If parking spaces are to be casualties of a public transport plan in a city like Cork, planners invariably have to go back to the drawing board, and months and months are lost trying to find solutions to a city and suburbs strangled by traffic.

All the while, the planet is getting warmer, Ireland is getting wetter, and animals and marine life are faltering.

So far in this general election cycle, tackling climate change has been a relative afterthought. It is understandable to an extent, considering the issues around housing, health, rents, homelessness, crime, and putting food on the table for many.

We hold this country’s future in our hands on November 29. Climate change should be in the conversation for voters and politicians alike. Picture: Krisztian Bocsi/Bloomberg
We hold this country’s future in our hands on November 29. Climate change should be in the conversation for voters and politicians alike. Picture: Krisztian Bocsi/Bloomberg

Climate change is a paradox in that it cannot be felt day to day like many of our collective problems, but it is the most existential. That’s how insidious it is.

The much-heralded €3.15bn climate and nature restoration fund announced in October 2023 has barely been spoken about since save for a few soundbites here and there. Green Party minister Ossian Smyth has alleged Fianna Fáil’s reluctance to green light such a fund in the first place almost brought down the Government. 

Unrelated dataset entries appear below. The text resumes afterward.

Definition div_scalar3 (a : ndarray3) (y : Qc) : outcome ndarray3 :=
  mapM (fun x => fdiv x y) (entries a) ;;;
  Ok (map3 (fun x => x / y) a).

(** [a.mean()], over all the entries. *)
Definition mean3 (a : ndarray3) : outcome Qc := mean (entries a).

Definition same_shape3 (a b : ndarray3) : bool :=
  (Nat.eqb (shape0 a) (shape0 b) && Nat.eqb (shape1 a) (shape1 b)
   && Nat.eqb (shape2 a) (shape2 b))%bool.

(** In-place [x += y]: numpy raises ValueError unless the broadcast of
    the two has the shape of [x]. *)
Definition iadd3 (x y : ndarray3) : outcome ndarray3 :=
  c <- broadcast3 Qcplus x y ;;
  if same_shape3 c x then Ok c else Fail ValueError.

(** [a[rounds, action, None]]: the two index arrays give the first axis,
    None adds an axis of length 1, the last axis of [a] stays. *)
Definition take3_newaxis (a : ndarray3) (rounds action : list Z)
  : outcome ndarray3 :=
  ra <- broadcast IndexError rounds action ;;
  idx <- mapM (fun x => t <- index (shape0 a) (fst x) ;;
                        i <- index (shape1 a) (snd x) ;;
                        Ok (t, i)) ra ;;
  Ok {| shape0 := length idx; shape1 := 1; shape2 := shape2 a;
        at3 := fun t _ j =>
          at3 a (fst (nth t idx (0%nat, 0%nat))) (snd (nth t idx (0%nat, 0%nat))) j |}.

(** [a[rounds, :, None]], of shape [(n, k, 1, l)]: the axis of length 1
    that None adds is left implicit, the array is kept as one of shape
    [(n, k, l)]. *)
Definition slice3_newaxis (a : ndarray3) (rounds : list Z) : outcome ndarray3 :=
  idx <- mapM (index (shape0 a)) rounds ;;
  Ok {| shape0 := length idx; shape1 := shape1 a; shape2 := shape2 a;
        at3 := fun t i j => at3 a (nth t idx 0%nat) i j |}.

(** [np.average(q, weights=w, axis=1)] on two such arrays: the shapes must
    agree, weights summing to zero along the axis raise ZeroDivisionError,
    and the result has shape [(n, 1, l)]. *)
Definition average3 (q w : ndarray3) : outcome ndarray3 :=
  if same_shape3 q w then
    let scl := fun t j => sum (map (fun i => at3 w t i j) (seq 0 (shape1 w))) in
    if existsb (fun t => existsb (fun j => Qceqb (scl t j) 0) (seq 0 (shape2 w)))
         (seq 0 (shape0 w))
    then Fail ZeroDivisionError
    else Ok {| shape0 := shape0 q; shape1 := 1; shape2 := shape2 q;
               at3 := fun t _ j =>
                 sum (map (fun i => at3 q t i j * at3 w t i j) (seq 0 (shape1 q)))
                 / scl t j |}
  else Fail TypeError.

End Np3.

Export Np3.

(** ** Python values reaching a constructor *)

Module Py.

Inductive pyfloat : Set :=
| Finite (q : Qc)
| PosInf
| NegInf
| NaN.

Inductive pyobj : Set :=
| PyNone
| PyBool (b : bool)
| PyInt (z : Z)
| PyFloat (f : pyfloat)
| PyStr (s : string).

(** [isinstance(x, bool)] and [isinstance(x, (int, float))]; a Python bool
    is an int. *)
Definition is_bool (x : pyobj) : bool :=
  match x with
  | PyBool _ => true
  | _ => false
  end.

Definition is_int_or_float (x : pyobj) : bool :=
  match x with
  | PyBool _ | PyInt _ | PyFloat _ => true
  | _ => false
  end.

(** [x < 0.0] on a number; every comparison with nan is false. *)
Definition lt_zero (x : pyobj) : bool :=
  match x with
  | PyInt z => (z <? 0)%Z
  | PyFloat (Finite q) => Qcltb q 0
  | PyFloat NegInf => true
  | _ => false
  end.

(** [x != x]: true of nan alone. *)
Definition ne_self (x : pyobj) : bool :=
  match x with
  | PyFloat NaN => true
  | _ => false
  end.

(** Truth value, as [if self.use_estimated_pscore:] takes it. *)
Definition truthy (x : pyobj) : bool :=
  match x with
  | PyNone => false
  | PyBool b => b
  | PyInt z => negb (z =? 0)%Z
  | PyFloat (Finite q) => negb (Qceqb q 0)
  | PyFloat _ => true
  | PyStr s => negb (String.eqb s EmptyString)
  end.

(** The number a validated [lambda_] stands for in arithmetic. *)
Definition to_ext (x : pyobj) : ext :=
  match x with
  | PyBool b => Fin (if b then 1 else 0)%Qc
  | PyInt z => Fin (Q2Qc (inject_Z z))
  | PyFloat (Finite q) => Fin q
  | _ => PInf
  end.

(** [sklearn.utils.check_scalar(x, name, target_type=(int, float),
    min_val=0.0)] as the library documents it: TypeError unless [x] is an
    instance of the target type, ValueError when [x < min_val]. *)
Definition check_scalar (x : pyobj) : outcome unit :=
  if negb (is_int_or_float x) then Fail TypeError
  else if lt_zero x then Fail ValueError
  else Ok tt.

Fine Gael hasn’t been much better, with Taoiseach Simon Harris and former taoiseach Leo Varadkar trying to parse and downplay the hard choices that are inevitably going to have to be made if Ireland is to comply with its legally binding emissions targets.

There are choices to be made, if only those in power are willing to spend political capital.

One of the first priorities of the new government has to be to pass the Marine Protected Areas Bill, now languishing in legislative limbo for years.

The marine bill currently going through the Oireachtas aims to cement the country’s ambition to protect 30% of its maritime area by the end of the decade. Yet despite repeated promises it was a priority, with biodiversity in Ireland and across the world in absolute peril, there was little urgency to pass what should have been an easy win.

In the new government, that should sail through, if our political leaders want to have any credibility about fighting for nature.

Similar plans are needed for our national parks, many of which lie in ruins from decades or neglect and mismanagement.

According to the EPA, Ireland’s greenhouse gas emissions were down 2.2% for the first quarter of 2024. The good news is that they are down, and we have shown we can bring them down. The bad news is that we are coming from a glacial starting point. The acceleration needed to reach our legally mandated targets as outlined in climate legislation is daunting, but Ireland has risen to the challenge before.

If the boom-and-bust cycles of the past have any lessons for the future, then it must be that sustainability cannot simply be a buzzword to throw about to make palatable political noises.

Ireland’s construction sector, farmers, engineers, young people and other cohorts of the future will thank us if we finally get our act together on the vast potential of renewable energy. Denmark and similar nations have shown the way. Ireland can eclipse these leading countries only if bureaucracy is simplified, urgency is injected, and hard truths are told by our political establishment that a fossil fuel-led future is a dead end.

We hold this country’s future in our hands on November 29. Climate change should be in the conversation for voters and politicians alike.